Dataset items
══════════
(** * spam_script.py: concurrent prompt dispatch and result logging

    A shallow embedding of [load script/spam_script.py].  The module
    [Executor] embeds the pure part of [send_prompt] (how a reply of the
    endpoint becomes a result dictionary); the module [Dispatch] embeds
    [worker] and [main] as an interleaving state machine over the queue,
    the file lock and the output file. *)

From Stdlib Require Import Ascii String QArith Qround.
From stdpp Require Import list strings pretty.

Open Scope string_scope.
Open Scope nat_scope.

Set Warnings "-register-all".

(** ** Python values that reach [json.dumps] *)

(** Floats are read as exact rationals; a dictionary keeps insertion order
    and is held as an association list. *)
Inductive value : Type :=
  | VNone
  | VBool (b : bool)
  | VInt (z : Z)
  | VFloat (q : Q)
  | VStr (s : string)
  | VList (l : list value)
  | VDict (kv : list (string * value)).

(** [d.get(key, default)]: only a dictionary has the method, any other
    value raises [AttributeError], which is [None] here. *)
Fixpoint assoc_get (kv : list (string * value)) (key : string) (default : value) : value :=
  match kv with
  | [] => default
  | (k, v) :: rest => if String.eqb k key then v else assoc_get rest key default
  end.

Definition py_get (data : value) (key : string) (default : value) : option value :=
  match data with
  | VDict kv => Some (assoc_get kv key default)
  | _ => None
  end.

(** [round(x, 3)] on an exact rational, ties to even. *)
Definition round3 (x : Q) : Q :=
  let m := (x * 1000)%Q in
  let f := Qfloor m in
  let r := (m - inject_Z f)%Q in
  let n := match Qcompare r (1 # 2) with
           | Lt => f
           | Gt => (f + 1)%Z
           | Eq => if Z.even f then f else (f + 1)%Z
           end in
  Qmake n 1000.

(** ** Timestamps *)

Record datetime : Type := mk_datetime {
  year : nat; month : nat; day : nat;
  hour : nat; minute : nat; second : nat
}.

Fixpoint zeros (k : nat) : string :=
  match k with
  | O => ""
  | S k' => "0" ++ zeros k'
  end.

Definition zero_pad (width n : nat) : string :=
  let s := pretty n in zeros (width - String.length s) ++ s.

(** [dt.strftime("%Y-%m-%d %H:%M:%S")] *)
Definition strftime (dt : datetime) : string :=
  zero_pad 4 (year dt) ++ "-" ++ zero_pad 2 (month dt) ++ "-" ++ zero_pad 2 (day dt)
  ++ " " ++ zero_pad 2 (hour dt) ++ ":" ++ zero_pad 2 (minute dt) ++ ":" ++ zero_pad 2 (second dt).
(** * Voter Management API: the tabulation and social-choice engine

    A shallow embedding of the FastAPI handlers of [app/routes] and of
    the in-memory stores they share, followed by the properties the
    specification states about them.

    Conventions of the embedding.
    - A Python [int] is a [Z]; a Python [float] is an IEEE 754 binary64
      value ([spec_float] at precision 53 and maximal exponent 1024), with
      its signed zeros, infinities and NaN, and its arithmetic rounds to
      the nearest value, a tie to the even one, as the hardware does.
    - A [datetime] is the integer count of microseconds it denotes (naive
      UTC instants, as produced by [datetime.utcnow()]).
    - A [dict] used only through lookup, assignment and deletion is a
      [gmap]; [in_memory_candidates], whose [.values()] the handlers
      iterate, is an insertion-ordered association list.
    - A handler that raises leaves the stores as they were when the
      exception left the handler: handlers map a [Store] to a [Store]
      and a result [res]. *)

From stdpp Require Import gmap strings list fin_maps pretty.
From stdpp Require Import sorting.
From Stdlib Require Import ZArith Lia SpecFloat.

Local Open Scope Z_scope.

(** ** Python results: a value or a raised exception *)

Inductive exn : Type :=
| HTTPException (status_code : Z) (detail : string)
| KeyError (key : Z)
| ZeroDivisionError
| OverflowError
| ValueError.

Inductive res (A : Type) : Type :=
| Ok (a : A)
| Raise (e : exn).

Arguments Ok {A} a.
Arguments Raise {A} e.

#[export] Instance res_bind : MBind res := fun A B k m =>
  match m with
  | Ok a => k a
  | Raise e => Raise e
  end.

#[export] Instance res_ret : MRet res := fun A a => Ok a.

(** [for x in l: body] over a state threaded through the iterations; an
    exception raised by an iteration ends the loop. *)
Fixpoint for_each {A S : Type} (l : list A) (body : A -> S -> res S) (s : S)
  : res S :=
  match l with
  | [] => Ok s
  | x :: l' => s' ← body x s; for_each l' body s'
  end.

(** [enumerate(l)] *)
Definition enumerate {A : Type} (l : list A) : list (nat * A) :=
  imap (fun i x => (i, x)) l.

(** [max(values, default=d)] *)
Definition py_max (values : list Z) (d : Z) : Z :=
  match values with
  | [] => d
  | v :: vs => fold_left Z.max vs v
  end.

(** [sum(...)] over integers *)
Definition py_sum (values : list Z) : Z := fold_left Z.add values 0.

(** ** Python floats *)

Definition float : Set := spec_float.

(** The format of a C [double]. *)
Definition prec : Z := 53.
Definition emax : Z := 1024.
Lemma updated_expense_can_be_read_back_witness :
  exists e',
    get_expense (fst (put_expense Sample.rent_notified 1 1
                                  Sample.remind_on_12th)) 1 1
    = mkResponse 200 true "" (Some e') /\
    reminder_date e' = mkDate 2024 3 12 /\ email_sent e' = 0 /\
    due_date e' = mkDate 2024 3 15.
Proof.
  destruct (updated_expense_can_be_read_back
              Sample.rent_notified 1 1 Sample.remind_on_12th
              (set_email_sent 1 Sample.rent))
    as [e' [_ [Hget [_ [_ [_ [_ [_ [Hd [Hr [_ [Hf _]]]]]]]]]]]];
    try reflexivity.
  - intros d H. discriminate.
  - intros d H. injection H as <-. reflexivity.
  - intros a H. discriminate.
  - exists e'. auto.
Defined.

End UpdateFacts.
══════════
### WHAT IS BEING ASKED:
Search the entries above for "Python". Return every line that has it.

### THE COMPLETED TASK:
(** ** Python values that reach [json.dumps] *)
    - A Python [int] is a [Z]; a Python [float] is an IEEE 754 binary64
(** ** Python results: a value or a raised exception *)
(** ** Python floats *)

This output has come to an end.